Task brief
Find the word "reachable" in the material below and gather every line that contains it.

Data shown
== Segment start ==

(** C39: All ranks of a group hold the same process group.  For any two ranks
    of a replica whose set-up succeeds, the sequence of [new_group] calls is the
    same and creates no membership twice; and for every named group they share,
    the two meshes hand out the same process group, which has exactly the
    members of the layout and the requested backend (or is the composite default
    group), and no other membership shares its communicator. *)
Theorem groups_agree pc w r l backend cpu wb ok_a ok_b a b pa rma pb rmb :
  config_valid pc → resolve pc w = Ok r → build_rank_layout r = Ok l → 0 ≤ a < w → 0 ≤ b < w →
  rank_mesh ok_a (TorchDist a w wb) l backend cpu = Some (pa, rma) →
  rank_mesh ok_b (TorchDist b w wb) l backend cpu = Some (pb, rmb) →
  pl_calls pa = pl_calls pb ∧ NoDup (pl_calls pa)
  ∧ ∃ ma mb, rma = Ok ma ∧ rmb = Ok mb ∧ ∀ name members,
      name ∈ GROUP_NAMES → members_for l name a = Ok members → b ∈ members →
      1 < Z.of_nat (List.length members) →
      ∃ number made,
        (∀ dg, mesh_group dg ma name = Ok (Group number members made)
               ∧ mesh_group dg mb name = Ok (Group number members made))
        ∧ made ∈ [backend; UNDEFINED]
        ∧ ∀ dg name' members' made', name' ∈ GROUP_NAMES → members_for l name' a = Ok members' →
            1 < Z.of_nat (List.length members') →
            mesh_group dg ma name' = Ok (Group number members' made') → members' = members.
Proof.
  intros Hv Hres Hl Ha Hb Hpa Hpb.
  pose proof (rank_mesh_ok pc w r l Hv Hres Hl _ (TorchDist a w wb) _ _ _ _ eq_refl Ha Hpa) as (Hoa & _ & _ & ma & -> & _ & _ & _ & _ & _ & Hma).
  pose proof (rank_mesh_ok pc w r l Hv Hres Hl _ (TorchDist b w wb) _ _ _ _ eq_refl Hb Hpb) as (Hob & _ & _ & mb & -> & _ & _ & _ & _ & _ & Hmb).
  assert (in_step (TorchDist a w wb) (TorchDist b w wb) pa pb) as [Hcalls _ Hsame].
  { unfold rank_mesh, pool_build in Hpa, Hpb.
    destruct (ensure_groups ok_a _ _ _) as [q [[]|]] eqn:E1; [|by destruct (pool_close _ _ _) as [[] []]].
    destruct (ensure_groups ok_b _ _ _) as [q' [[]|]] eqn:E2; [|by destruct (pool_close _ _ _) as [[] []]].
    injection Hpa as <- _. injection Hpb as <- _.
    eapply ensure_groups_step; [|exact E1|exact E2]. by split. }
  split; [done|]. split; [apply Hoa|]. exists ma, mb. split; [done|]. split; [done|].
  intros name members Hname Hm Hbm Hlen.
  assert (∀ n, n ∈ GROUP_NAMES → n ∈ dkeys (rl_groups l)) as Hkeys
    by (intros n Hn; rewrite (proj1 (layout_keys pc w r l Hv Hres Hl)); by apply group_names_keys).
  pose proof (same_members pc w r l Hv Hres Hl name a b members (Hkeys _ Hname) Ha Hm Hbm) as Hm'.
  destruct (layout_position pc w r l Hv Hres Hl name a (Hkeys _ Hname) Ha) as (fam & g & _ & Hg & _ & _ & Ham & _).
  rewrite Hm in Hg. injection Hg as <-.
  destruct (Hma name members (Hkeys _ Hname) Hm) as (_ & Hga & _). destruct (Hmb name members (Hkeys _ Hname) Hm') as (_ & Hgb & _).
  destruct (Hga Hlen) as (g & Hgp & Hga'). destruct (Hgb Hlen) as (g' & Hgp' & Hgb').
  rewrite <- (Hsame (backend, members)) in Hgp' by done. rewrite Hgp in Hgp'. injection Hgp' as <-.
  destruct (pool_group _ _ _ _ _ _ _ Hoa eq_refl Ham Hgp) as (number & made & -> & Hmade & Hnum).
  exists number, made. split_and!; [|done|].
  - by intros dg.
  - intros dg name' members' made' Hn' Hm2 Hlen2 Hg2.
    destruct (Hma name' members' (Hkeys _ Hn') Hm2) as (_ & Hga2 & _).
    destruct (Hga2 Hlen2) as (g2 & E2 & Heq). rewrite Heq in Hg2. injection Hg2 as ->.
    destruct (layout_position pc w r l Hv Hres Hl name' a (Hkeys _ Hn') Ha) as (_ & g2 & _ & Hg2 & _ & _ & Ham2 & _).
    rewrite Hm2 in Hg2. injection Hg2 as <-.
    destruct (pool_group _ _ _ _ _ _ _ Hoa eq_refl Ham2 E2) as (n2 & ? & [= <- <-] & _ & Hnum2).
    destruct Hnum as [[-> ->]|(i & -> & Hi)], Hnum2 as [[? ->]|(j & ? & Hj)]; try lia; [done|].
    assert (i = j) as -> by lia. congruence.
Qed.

== Segment end ==
== Segment start ==

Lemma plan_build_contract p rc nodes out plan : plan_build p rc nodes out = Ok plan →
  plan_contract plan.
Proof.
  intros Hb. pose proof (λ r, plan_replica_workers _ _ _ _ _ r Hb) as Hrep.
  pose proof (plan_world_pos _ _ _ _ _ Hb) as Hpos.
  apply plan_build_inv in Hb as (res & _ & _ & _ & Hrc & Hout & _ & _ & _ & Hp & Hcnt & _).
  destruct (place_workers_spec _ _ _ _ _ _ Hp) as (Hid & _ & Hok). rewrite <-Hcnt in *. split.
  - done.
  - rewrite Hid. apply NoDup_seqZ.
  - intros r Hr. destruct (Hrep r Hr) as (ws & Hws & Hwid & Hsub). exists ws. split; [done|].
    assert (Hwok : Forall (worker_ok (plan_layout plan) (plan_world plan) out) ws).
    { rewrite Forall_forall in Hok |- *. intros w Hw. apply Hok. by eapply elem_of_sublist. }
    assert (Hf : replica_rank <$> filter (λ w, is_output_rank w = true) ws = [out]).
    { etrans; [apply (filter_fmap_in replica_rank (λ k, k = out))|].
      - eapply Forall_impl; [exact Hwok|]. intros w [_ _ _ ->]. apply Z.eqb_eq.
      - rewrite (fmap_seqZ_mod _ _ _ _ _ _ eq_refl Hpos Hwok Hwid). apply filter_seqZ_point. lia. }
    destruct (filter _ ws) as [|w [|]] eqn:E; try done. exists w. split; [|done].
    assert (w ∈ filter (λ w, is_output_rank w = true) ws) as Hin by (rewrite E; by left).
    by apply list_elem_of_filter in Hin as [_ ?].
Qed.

== Segment end ==
== Segment start ==

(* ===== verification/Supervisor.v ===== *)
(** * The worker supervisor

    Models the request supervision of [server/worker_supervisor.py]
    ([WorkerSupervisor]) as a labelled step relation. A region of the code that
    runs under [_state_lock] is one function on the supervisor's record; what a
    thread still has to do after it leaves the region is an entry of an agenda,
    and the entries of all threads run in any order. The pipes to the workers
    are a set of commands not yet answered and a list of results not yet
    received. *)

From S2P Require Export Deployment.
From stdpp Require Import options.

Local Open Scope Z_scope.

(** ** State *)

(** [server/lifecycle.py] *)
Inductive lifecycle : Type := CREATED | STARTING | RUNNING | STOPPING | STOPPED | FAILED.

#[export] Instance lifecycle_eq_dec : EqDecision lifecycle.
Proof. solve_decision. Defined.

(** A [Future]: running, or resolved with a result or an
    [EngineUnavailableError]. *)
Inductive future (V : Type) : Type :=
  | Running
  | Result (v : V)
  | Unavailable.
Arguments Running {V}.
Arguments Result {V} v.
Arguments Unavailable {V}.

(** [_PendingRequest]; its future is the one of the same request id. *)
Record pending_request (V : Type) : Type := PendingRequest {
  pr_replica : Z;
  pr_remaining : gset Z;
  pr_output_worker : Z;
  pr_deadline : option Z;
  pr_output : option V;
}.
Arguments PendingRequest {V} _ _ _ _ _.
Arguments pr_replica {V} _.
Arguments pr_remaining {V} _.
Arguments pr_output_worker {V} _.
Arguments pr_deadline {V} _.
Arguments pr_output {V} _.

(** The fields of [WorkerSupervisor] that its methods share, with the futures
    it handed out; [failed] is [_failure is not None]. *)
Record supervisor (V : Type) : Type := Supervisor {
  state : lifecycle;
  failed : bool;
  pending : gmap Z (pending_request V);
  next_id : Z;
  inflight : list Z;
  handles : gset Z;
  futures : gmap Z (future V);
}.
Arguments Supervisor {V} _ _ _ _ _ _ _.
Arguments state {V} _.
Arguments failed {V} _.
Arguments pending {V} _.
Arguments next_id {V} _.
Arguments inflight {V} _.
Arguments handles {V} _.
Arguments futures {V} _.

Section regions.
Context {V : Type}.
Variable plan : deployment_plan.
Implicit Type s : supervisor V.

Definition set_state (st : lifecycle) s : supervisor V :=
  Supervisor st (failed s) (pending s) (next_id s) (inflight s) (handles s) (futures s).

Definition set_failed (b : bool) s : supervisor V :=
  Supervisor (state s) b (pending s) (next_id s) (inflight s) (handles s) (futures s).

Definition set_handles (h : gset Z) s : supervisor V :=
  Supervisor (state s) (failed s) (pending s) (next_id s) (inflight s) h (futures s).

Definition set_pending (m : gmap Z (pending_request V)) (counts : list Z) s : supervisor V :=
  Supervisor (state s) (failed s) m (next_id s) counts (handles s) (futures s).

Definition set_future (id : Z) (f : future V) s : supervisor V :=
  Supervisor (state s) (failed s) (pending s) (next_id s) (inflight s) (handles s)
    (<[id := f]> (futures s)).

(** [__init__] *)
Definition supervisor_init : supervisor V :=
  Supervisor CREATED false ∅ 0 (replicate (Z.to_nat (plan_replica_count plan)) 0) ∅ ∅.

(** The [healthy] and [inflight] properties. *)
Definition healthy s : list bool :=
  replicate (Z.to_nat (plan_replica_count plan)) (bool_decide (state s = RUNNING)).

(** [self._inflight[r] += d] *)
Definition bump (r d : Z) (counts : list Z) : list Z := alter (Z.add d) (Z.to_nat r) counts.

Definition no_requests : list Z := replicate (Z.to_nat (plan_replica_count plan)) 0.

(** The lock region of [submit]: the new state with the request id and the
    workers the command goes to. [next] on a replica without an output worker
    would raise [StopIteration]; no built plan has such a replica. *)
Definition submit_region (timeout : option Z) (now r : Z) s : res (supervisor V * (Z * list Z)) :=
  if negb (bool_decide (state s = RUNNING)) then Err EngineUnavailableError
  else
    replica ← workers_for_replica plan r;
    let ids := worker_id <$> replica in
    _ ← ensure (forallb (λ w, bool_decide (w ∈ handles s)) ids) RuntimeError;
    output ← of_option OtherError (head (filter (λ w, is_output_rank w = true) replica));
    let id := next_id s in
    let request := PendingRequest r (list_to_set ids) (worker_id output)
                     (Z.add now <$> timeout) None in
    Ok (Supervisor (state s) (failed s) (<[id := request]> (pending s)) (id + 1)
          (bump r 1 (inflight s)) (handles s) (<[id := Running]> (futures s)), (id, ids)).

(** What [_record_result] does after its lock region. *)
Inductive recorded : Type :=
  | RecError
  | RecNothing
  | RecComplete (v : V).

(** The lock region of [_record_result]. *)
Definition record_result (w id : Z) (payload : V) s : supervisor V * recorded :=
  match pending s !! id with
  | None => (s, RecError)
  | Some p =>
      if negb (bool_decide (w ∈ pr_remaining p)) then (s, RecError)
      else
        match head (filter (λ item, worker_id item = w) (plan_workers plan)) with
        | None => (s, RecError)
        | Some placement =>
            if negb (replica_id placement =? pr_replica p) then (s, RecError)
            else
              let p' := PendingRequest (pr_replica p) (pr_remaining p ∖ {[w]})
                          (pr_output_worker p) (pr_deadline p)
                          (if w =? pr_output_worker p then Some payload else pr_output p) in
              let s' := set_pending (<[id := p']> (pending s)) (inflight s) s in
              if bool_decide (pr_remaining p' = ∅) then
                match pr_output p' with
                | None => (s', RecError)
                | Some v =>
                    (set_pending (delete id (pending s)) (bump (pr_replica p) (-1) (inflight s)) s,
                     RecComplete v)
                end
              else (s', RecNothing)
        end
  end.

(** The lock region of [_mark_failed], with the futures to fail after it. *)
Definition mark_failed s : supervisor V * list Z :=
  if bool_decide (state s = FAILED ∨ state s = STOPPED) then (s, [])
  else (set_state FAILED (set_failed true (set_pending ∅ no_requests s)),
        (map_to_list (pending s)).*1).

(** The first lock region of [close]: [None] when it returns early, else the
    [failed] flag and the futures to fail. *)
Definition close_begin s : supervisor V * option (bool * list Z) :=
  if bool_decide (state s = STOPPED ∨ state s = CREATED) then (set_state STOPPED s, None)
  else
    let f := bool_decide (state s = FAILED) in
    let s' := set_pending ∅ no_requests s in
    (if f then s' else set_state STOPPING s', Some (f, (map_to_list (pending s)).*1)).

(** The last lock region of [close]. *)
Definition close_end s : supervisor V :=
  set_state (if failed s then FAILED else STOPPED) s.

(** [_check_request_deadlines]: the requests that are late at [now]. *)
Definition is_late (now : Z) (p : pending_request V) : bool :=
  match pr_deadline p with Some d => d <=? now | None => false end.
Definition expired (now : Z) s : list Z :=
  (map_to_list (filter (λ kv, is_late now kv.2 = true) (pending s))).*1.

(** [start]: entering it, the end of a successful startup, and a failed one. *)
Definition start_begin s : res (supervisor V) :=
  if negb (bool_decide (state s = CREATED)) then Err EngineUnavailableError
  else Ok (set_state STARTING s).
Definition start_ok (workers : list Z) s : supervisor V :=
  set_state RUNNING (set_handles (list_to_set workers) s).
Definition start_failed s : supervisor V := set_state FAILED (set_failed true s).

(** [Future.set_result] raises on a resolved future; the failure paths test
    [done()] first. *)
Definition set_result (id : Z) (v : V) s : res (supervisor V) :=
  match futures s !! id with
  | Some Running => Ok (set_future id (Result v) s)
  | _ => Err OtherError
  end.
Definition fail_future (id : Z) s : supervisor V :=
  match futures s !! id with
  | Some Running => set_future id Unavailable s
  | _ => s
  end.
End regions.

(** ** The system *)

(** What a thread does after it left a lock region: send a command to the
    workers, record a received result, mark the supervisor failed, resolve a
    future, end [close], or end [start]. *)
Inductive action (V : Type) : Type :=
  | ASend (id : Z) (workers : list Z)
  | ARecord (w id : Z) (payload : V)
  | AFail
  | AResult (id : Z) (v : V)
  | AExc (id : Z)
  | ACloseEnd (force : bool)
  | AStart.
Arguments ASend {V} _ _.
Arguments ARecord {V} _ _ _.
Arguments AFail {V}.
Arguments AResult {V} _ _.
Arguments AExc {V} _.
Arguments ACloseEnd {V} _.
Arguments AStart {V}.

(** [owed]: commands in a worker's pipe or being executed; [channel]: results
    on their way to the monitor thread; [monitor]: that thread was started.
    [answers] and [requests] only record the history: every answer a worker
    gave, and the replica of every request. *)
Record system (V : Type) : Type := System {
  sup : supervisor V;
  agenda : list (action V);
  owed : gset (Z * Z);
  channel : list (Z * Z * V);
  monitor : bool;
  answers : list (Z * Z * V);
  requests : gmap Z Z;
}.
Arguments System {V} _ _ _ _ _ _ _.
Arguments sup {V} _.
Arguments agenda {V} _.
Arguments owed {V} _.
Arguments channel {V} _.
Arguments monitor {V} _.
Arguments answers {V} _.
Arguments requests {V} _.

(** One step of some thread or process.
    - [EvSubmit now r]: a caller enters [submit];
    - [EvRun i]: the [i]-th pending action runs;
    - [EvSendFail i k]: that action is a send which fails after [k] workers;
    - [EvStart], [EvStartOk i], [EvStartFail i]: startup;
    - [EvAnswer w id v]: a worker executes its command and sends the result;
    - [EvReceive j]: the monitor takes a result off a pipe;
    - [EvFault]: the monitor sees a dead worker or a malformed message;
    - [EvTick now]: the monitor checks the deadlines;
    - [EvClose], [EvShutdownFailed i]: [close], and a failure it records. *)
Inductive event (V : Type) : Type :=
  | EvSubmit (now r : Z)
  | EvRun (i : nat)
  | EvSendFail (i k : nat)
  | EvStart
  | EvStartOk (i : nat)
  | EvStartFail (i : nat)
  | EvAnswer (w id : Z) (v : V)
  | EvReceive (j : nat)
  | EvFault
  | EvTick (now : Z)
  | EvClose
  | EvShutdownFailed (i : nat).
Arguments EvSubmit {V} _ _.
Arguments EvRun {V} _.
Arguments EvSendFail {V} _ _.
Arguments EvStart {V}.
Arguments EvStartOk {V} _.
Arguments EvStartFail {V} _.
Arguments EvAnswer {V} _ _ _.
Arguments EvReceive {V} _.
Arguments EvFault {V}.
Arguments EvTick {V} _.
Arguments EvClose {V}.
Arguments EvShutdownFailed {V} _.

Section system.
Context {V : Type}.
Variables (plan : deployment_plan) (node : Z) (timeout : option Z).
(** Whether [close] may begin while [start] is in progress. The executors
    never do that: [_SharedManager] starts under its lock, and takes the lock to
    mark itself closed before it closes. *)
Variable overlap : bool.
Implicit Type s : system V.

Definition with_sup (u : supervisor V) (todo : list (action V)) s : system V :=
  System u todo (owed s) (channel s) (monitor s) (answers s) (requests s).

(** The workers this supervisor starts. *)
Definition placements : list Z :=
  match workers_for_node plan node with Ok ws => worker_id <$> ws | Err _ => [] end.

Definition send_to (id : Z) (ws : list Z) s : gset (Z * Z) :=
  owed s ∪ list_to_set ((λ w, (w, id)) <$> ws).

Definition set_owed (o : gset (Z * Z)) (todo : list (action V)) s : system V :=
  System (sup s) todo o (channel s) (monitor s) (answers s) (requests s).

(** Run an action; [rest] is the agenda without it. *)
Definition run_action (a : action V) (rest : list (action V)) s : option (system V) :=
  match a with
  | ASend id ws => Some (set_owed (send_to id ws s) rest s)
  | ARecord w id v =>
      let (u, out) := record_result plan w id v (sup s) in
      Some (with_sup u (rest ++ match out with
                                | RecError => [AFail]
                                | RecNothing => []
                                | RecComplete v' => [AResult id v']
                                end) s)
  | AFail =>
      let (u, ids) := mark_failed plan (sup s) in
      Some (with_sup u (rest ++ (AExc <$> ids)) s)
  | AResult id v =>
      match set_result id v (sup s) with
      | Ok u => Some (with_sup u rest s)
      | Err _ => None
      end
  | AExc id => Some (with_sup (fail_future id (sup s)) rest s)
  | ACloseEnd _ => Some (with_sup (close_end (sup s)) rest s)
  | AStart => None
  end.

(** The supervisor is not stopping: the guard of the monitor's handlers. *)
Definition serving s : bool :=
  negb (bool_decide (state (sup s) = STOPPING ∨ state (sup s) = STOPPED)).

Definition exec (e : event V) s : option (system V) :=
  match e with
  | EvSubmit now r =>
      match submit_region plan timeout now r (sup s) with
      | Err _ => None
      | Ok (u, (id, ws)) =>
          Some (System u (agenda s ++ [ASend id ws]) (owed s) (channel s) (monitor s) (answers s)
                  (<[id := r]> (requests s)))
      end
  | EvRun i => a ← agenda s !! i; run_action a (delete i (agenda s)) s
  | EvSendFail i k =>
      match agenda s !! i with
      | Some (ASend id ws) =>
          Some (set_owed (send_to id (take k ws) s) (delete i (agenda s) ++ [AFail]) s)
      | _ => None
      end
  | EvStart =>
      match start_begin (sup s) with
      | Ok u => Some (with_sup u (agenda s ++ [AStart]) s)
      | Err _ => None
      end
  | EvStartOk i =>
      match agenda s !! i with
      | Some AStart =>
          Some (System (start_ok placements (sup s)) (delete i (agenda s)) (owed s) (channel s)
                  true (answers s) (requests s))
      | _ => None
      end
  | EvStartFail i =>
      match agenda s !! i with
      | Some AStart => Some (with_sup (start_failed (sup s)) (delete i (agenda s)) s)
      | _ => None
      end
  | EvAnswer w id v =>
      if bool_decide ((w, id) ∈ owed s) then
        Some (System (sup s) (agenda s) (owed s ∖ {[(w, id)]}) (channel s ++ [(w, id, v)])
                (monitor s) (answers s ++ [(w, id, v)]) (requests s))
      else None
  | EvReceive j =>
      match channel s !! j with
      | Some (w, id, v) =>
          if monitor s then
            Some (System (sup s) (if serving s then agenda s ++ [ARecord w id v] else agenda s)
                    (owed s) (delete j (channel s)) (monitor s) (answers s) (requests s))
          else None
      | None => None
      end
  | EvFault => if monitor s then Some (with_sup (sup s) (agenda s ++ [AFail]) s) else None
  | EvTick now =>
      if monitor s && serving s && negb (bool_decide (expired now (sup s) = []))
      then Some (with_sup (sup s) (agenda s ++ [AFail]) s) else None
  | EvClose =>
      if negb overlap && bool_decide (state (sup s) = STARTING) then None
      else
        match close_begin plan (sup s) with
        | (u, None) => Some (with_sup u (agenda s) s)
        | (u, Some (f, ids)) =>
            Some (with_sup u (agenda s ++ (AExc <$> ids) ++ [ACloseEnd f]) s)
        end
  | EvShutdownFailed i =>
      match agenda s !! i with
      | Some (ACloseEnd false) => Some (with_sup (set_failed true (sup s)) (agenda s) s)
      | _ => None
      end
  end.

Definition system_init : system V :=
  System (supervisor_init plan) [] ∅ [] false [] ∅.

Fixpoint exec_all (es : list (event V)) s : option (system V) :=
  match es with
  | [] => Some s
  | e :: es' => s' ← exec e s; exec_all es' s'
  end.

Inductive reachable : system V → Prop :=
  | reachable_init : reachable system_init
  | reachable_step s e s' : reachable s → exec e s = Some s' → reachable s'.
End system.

== Segment end ==

Task answer
Inductive reachable : system V → Prop :=
  | reachable_init : reachable system_init
  | reachable_step s e s' : reachable s → exec e s = Some s' → reachable s'.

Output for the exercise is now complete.